Digital Regulation and Data Localization
A final source of potential discord are Europe’s digital regulations and US technology company influence, which create trade tensions even if they are not trade issues per se. Europe is often depicted as a global regulator for the digital sphere, in which its privacy law, the General Data Protection Regulation, has become the default global standard. Brussels is now consolidating its leadership in this area by moving to implement its Digital Services Act, regulating social media after designating “gatekeeper” firms under its antitrust Digital Markets Act, and implementing its Data Act focused on cloud storage. It will enact its AI Act shortly.

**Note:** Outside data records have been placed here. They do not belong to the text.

(* ===== verification/Ledger.v ===== *)
(** * A ledger calculus for the metrics buffer

    What [MetricsBuffer]'s operations do to the account of tool calls: the calls in
    the buffer, in the batches that left it and in the drop counters, against the
    calls recorded.  One lemma per operation, for the executions of a whole session
    ([Session]), in which two tasks drain the same buffer. *)

From stdpp Require Import base list.
From Stdlib Require Import ZArith Lia.
From S2P Require Import Prelude Time BTree Proto Metrics MetricsFacts FlushLoop FlushLoopFacts.

(** ** The ledger *)

(** The buffer [b], the batches [out] that left it and are not counted elsewhere,
    and the samples recorded since the ledger stood at [bb] billable and [bn]
    non-billable calls. *)
Record ledger_ok (bb bn : Z) (b : Inner) (out : list Drained)
    (recorded : list ToolCallSample) : Prop := {
  lo_wf : Inner_wf b;
  lo_out : Forall Drained_wf out;
  lo_billable : eq64 (sum_over batch_billable out + ledger_billable b)
                     (bb + Z.of_nat (count_if billable recorded));
  lo_non_billable : eq64 (sum_over batch_non_billable out + ledger_non_billable b)
                         (bn + Z.of_nat (count_if non_billable_sample recorded))
}.

Section ledger.
Context (bb bn : Z).
Implicit Types (b : Inner) (d : Drained) (out : list Drained).

Lemma ledger_perm b out out' recorded :
  out ≡ₚ out' → ledger_ok bb bn b out recorded → ledger_ok bb bn b out' recorded.
Proof. intros Hp [Hw Ho Hb Hn]. split; [done| | |]; by rewrite <- Hp. Qed.

Lemma ledger_record b out recorded s :
  ledger_ok bb bn b out recorded → ledger_ok bb bn (record s b) out (recorded ++ [s]).
Proof.
  intros [Hw Ho Hb Hn]. destruct (record_ledger s b (iw_non_billable _ Hw)) as [E1 E2].
  split; [by apply record_wf|done| |]; rewrite count_if_app.
  - rewrite E1, Z.add_assoc, Hb. apply eq64_of_eq. simpl. lia.
  - rewrite E2, Z.add_assoc, Hn. apply eq64_of_eq. simpl. lia.
Qed.

(** An operation that leaves the ring and its counters alone. *)
Lemma ledger_same b b' out recorded :
  Inner_wf b' → buf b' = buf b → dropped_overflow b' = dropped_overflow b →
  dropped_non_billable b' = dropped_non_billable b →
  ledger_ok bb bn b out recorded → ledger_ok bb bn b' out recorded.
Proof.
  intros Hw' E1 E2 E3 [Hw Ho Hb Hn]. unfold ledger_billable, ledger_non_billable in *.
  split; [done|done| |]; unfold ledger_billable, ledger_non_billable; by rewrite E1, ?E2, ?E3.
Qed.

Lemma ledger_record_events b out recorded now name md c :
  EventCounts_wf c → ledger_ok bb bn b out recorded →
  ledger_ok bb bn (record_events now name md c b) out recorded.
Proof.
  intros Hc H. assert (Inner_wf b) as Hw by apply H.
  apply (ledger_same b); [by apply record_events_wf| | | |done];
    unfold record_events; by case_decide.
Qed.

Lemma ledger_flush_early b out recorded p :
  ledger_ok bb bn b out recorded → ledger_ok bb bn (set_flush_early b p) out recorded.
Proof.
  intros H. apply (ledger_same b); try done. destruct (lo_wf _ _ _ _ _ H). by split.
Qed.

Lemma ledger_drain b out recorded now d b' :
  drain now b = (d, b') → ledger_ok bb bn b out recorded →
  ledger_ok bb bn b' (d :: out) recorded.
Proof.
  intros E [Hw Ho Hb Hn]. pose proof (drain_wf now b Hw) as [Hw' Hd].
  pose proof (drain_ledger now b) as Hl. rewrite E in *. simpl in *. destruct Hl as [L1 L2].
  split; [done|by constructor| |]; simpl; [rewrite <- Hb, <- L1|rewrite <- Hn, <- L2];
    apply eq64_of_eq; lia.
Qed.

(** A batch of nothing needs no accounting. *)
Lemma ledger_empty b out recorded d :
  Drained_is_empty d = true → ledger_ok bb bn b (d :: out) recorded → ledger_ok bb bn b out recorded.
Proof.
  intros (_ & E1 & E2)%Drained_is_empty_zero [Hw Ho Hb Hn]. apply Forall_cons in Ho as [_ Ho].
  simpl in *. rewrite E1 in Hb. rewrite E2 in Hn. split; [done|done| |].
  - rewrite <- Hb. apply eq64_of_eq. lia.
  - rewrite <- Hn. apply eq64_of_eq. lia.
Qed.

Lemma ledger_requeue b out recorded o :
  ledger_ok bb bn b (option_list o ++ out) recorded → ledger_ok bb bn (InFlight_drop o b) out recorded.
Proof.
  intros [Hw Ho Hb Hn]. apply Forall_app in Ho as [Hd Ho].
  destruct (InFlight_drop_facts o b Hw) as (Hw' & _ & _ & _ & E1 & E2 & _).
  { intros d ->. by apply Forall_cons in Hd as [? _]. }
  rewrite sum_over_app in Hb, Hn. split; [done|done| |].
  - rewrite E1, <- Hb. apply eq64_of_eq. lia.
  - rewrite E2, <- Hn. apply eq64_of_eq. lia.
Qed.
End ledger.

(** Part of the batches, on their own: the rest and what was recorded move into the
    starting point. *)
Lemma ledger_frame bb bn b out rest recorded recorded' :
  ledger_ok bb bn b (out ++ rest) recorded ↔
  Forall Drained_wf rest ∧
  ledger_ok
    (bb + Z.of_nat (count_if billable recorded) - sum_over batch_billable rest -
       Z.of_nat (count_if billable recorded'))
    (bn + Z.of_nat (count_if non_billable_sample recorded) - sum_over batch_non_billable rest -
       Z.of_nat (count_if non_billable_sample recorded')) b out recorded'.
Proof.
  split.
  - intros [Hw Ho Hb Hn]. apply Forall_app in Ho as [Ho Hr]. rewrite !sum_over_app in Hb, Hn.
    split; [done|]. split; [done|done| |].
    + apply (eq64_shift _ _ (- sum_over batch_billable rest)) in Hb.
      etransitivity; [etransitivity; [|exact Hb]|]; apply eq64_of_eq; lia.
    + apply (eq64_shift _ _ (- sum_over batch_non_billable rest)) in Hn.
      etransitivity; [etransitivity; [|exact Hn]|]; apply eq64_of_eq; lia.
  - intros [Hr [Hw Ho Hb Hn]]. split; [done|by apply Forall_app| |]; rewrite sum_over_app.
    + apply (eq64_shift _ _ (sum_over batch_billable rest)) in Hb.
      etransitivity; [etransitivity; [|exact Hb]|]; apply eq64_of_eq; lia.
    + apply (eq64_shift _ _ (sum_over batch_non_billable rest)) in Hn.
      etransitivity; [etransitivity; [|exact Hn]|]; apply eq64_of_eq; lia.
Qed.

These laws set rules of behavior for the European market. But because US technology firms dominate the sector, their actions may have disproportionate impacts that provoke moves to limit data flows, a chronic source of tension in the transatlantic trade relationship. A flare-up could arise at any time.
Toward A Resolution
If Europe and the United States are to win the competition to shape the international trading system, they must cooperate and resolve their differences in a way that creates new multilateral mechanisms open to other countries willing to comply with high standards. This effort must comprise:
- on climate, the creation of “open carbon clubs”, as discussed by GMF’s Jacob Kierkegaard in a policy brief by the Peterson Institute for International Economics, that would impose “common external penalties” for countries with less ambitious climate policies
- on technology supply chains, the creation of a new multilateral mechanism for AI and clean energy supply chains, a Technology Task Force (TTF), that would provide the trusted means for sharing supply chain data, including information on product sustainability and security; cooperating on targeting subsidies; and crafting common responses to global challenges, including export controls. The TTF could also align EU and US standards on clean technology and build support for cooperation in multilateral organizations, including in the International Telecommunication Union’s standard-setting bodies, to prevent approval of cyber-insecure technologies and those that enable surveillance.
- on international tax, the implementation of the OECD agreement on a global minimum corporate tax. This would help end inefficient corporate efforts to exploit the lowest tax rate rather than identify the best place to invest.
An inclusive, transparent, rules-based system for the 21st century is a better bet than erecting national digital and trade barriers for addressing the twin challenges of the PRC and climate change. The TTC still has an opportunity to cement its legacy.